►

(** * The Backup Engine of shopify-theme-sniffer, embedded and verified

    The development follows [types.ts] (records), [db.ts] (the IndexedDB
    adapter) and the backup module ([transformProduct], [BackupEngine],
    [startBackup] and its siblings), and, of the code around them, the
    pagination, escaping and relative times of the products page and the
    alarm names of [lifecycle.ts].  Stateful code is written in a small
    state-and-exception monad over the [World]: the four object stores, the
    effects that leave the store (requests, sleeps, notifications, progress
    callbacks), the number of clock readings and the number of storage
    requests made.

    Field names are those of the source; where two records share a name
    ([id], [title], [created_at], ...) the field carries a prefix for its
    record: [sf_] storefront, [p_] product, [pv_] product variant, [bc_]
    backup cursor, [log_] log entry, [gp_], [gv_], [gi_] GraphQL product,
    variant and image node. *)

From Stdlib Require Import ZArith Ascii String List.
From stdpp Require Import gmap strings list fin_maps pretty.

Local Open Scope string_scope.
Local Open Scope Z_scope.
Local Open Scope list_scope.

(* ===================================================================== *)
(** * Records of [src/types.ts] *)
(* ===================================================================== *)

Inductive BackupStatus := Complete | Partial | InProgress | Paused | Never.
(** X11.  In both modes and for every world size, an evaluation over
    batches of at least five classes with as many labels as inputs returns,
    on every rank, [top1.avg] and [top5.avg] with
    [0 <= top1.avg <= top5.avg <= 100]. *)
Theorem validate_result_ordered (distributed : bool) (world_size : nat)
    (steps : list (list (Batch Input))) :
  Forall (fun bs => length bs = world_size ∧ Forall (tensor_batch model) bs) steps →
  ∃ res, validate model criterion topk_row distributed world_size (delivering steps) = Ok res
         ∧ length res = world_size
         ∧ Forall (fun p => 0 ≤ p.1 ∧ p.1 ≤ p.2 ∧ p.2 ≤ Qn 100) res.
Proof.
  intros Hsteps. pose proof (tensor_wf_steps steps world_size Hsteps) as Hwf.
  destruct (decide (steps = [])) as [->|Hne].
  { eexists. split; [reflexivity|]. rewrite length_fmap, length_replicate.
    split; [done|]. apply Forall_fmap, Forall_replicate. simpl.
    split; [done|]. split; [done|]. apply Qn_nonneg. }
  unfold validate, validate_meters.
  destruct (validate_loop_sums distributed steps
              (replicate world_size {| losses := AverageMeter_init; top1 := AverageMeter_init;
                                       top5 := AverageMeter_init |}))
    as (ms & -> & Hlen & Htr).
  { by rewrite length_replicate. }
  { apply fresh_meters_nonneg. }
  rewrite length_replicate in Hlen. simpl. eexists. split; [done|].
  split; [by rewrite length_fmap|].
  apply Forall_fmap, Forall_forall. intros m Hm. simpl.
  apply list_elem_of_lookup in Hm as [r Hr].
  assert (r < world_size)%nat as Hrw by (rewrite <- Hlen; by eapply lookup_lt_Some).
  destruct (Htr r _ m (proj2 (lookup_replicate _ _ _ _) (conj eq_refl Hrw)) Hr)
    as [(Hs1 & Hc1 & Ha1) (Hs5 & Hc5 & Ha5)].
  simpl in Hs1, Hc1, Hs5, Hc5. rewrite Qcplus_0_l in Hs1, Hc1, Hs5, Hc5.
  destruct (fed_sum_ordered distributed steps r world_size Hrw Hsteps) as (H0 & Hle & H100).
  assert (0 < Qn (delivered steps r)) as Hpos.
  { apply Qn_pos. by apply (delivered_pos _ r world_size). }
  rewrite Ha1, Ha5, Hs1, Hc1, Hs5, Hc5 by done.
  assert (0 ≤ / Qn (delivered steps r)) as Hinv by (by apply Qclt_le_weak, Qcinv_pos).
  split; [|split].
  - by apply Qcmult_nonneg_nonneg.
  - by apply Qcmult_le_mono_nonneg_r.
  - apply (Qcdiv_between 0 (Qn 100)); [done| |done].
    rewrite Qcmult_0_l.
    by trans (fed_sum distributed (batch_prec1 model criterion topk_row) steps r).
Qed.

◄

Copy each line in the listing where "Open" appears.

* [The answer]
Local Open Scope string_scope.
Local Open Scope Z_scope.
Local Open Scope list_scope.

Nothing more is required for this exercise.